Records excerpted from a collection:
========

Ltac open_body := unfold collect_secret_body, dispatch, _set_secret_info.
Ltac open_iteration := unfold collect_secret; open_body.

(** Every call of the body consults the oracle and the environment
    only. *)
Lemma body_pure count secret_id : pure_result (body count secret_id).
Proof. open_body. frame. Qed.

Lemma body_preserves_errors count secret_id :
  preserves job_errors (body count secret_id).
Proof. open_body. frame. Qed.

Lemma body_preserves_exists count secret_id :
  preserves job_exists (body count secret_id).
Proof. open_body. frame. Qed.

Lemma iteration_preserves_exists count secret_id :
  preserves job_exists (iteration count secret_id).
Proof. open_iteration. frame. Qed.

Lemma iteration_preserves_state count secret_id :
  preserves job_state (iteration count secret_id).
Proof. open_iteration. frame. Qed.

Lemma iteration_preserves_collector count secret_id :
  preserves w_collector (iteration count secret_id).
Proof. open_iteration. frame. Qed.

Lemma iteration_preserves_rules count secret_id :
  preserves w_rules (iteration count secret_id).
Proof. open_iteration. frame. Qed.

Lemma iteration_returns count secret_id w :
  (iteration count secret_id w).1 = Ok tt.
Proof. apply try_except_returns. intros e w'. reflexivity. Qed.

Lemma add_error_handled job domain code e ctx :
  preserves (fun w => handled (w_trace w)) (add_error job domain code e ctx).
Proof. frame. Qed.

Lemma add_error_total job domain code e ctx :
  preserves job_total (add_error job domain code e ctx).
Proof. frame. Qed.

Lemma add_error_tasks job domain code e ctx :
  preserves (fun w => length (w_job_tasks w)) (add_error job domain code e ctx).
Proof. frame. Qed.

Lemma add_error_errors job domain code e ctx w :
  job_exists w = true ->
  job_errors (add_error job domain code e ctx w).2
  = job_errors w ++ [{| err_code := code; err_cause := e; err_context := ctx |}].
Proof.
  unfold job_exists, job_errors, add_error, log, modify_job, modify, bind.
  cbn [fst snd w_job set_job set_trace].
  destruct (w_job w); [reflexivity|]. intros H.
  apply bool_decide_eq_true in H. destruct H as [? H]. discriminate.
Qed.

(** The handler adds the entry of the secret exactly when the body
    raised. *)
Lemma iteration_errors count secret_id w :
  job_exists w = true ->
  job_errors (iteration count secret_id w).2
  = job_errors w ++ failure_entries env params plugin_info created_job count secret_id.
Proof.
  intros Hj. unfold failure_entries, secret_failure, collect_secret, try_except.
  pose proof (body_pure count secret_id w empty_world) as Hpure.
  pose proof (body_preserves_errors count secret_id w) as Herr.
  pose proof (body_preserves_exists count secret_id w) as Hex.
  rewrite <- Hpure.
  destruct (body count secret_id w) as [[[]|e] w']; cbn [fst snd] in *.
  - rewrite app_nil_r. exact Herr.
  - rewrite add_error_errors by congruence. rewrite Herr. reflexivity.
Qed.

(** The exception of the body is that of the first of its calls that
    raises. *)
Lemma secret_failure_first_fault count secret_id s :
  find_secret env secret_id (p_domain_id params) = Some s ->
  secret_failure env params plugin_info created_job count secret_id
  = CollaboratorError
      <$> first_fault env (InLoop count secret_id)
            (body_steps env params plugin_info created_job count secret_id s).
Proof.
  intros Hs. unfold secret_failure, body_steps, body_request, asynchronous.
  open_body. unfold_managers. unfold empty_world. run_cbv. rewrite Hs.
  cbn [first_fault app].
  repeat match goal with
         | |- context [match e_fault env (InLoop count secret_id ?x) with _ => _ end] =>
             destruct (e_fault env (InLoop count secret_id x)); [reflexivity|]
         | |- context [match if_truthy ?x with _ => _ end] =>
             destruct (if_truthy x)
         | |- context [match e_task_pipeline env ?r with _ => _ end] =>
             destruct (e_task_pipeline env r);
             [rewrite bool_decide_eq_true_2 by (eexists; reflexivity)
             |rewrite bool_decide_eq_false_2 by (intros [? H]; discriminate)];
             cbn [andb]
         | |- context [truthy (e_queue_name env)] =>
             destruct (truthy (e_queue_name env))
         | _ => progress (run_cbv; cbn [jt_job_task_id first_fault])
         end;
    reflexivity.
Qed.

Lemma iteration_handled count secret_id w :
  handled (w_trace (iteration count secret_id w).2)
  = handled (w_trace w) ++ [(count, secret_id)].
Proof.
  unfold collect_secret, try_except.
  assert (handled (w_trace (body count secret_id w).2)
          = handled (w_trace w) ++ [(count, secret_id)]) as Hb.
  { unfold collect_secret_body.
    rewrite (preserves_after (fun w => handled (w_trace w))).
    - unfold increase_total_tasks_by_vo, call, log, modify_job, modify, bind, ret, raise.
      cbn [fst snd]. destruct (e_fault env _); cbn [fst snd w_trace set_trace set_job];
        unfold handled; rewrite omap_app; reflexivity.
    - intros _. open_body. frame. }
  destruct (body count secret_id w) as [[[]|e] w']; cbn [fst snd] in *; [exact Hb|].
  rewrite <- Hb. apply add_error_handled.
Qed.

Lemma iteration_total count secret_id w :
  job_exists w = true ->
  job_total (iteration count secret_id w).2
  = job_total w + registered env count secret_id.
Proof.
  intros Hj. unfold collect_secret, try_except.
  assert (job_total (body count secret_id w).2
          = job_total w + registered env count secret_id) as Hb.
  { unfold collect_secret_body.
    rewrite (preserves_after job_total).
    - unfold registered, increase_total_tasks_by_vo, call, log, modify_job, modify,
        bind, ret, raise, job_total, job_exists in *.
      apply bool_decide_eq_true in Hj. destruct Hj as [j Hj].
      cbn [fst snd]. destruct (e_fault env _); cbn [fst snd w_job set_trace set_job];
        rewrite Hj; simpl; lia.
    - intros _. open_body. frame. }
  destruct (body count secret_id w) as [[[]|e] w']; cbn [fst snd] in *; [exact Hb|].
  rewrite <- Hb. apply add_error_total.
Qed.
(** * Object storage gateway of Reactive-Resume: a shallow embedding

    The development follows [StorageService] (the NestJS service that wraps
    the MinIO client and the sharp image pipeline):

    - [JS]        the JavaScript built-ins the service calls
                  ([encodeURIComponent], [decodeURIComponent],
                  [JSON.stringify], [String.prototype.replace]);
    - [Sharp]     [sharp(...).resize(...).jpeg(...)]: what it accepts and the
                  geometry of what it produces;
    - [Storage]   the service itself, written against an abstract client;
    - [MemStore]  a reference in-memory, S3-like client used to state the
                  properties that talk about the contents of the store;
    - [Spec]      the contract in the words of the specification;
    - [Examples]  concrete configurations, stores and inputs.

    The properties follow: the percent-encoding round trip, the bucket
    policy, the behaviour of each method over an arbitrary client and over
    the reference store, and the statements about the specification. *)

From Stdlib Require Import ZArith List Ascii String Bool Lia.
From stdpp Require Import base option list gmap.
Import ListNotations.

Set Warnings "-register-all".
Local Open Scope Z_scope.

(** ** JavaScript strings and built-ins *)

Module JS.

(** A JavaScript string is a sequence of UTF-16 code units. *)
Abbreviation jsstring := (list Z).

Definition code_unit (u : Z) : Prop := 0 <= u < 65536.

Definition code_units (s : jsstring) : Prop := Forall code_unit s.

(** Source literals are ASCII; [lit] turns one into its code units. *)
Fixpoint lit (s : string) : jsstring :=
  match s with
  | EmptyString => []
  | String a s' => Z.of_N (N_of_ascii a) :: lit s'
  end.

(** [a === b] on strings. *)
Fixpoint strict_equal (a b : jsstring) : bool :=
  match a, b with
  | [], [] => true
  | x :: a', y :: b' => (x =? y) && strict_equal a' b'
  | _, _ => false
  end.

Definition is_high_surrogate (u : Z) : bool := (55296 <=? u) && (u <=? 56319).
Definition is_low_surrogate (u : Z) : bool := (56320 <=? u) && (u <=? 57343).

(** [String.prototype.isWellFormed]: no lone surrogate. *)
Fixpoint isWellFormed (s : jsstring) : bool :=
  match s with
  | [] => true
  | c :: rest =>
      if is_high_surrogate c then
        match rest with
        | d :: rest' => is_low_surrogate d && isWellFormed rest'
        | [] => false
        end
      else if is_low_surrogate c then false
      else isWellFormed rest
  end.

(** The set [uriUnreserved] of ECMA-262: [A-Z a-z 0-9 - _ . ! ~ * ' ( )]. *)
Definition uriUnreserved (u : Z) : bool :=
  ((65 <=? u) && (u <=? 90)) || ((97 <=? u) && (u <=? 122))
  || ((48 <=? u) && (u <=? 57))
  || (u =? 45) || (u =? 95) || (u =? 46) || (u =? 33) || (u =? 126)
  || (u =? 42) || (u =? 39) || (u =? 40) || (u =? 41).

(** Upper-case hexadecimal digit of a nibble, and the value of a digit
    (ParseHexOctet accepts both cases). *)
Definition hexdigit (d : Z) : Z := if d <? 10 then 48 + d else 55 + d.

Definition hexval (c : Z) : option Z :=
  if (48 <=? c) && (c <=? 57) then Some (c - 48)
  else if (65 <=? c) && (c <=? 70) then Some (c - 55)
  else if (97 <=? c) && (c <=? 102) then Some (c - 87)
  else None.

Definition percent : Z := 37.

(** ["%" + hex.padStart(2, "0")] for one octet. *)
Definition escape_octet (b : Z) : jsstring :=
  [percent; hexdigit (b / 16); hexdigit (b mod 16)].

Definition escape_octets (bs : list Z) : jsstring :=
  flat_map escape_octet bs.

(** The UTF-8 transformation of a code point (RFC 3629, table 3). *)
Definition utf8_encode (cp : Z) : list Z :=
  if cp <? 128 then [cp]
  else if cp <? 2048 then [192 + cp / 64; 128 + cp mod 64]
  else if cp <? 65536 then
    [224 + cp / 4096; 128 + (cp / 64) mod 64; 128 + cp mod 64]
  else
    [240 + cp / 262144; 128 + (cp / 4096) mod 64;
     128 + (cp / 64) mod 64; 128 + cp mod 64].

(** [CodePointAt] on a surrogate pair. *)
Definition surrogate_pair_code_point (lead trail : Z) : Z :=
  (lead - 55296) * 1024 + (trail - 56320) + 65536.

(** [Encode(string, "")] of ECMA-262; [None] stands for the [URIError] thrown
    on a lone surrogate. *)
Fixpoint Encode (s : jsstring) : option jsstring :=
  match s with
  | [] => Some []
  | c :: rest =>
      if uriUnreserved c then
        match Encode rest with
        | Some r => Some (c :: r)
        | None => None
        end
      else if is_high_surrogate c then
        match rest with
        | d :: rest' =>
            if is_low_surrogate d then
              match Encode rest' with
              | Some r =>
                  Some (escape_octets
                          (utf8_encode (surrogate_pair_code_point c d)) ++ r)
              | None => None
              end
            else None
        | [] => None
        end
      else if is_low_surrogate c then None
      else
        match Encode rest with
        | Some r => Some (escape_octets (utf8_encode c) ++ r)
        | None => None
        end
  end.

========

▶ Work instruction
Compute the number of lines in the entries above that hold the word "Require"; the answer must contain nothing else.

▶ Your response
2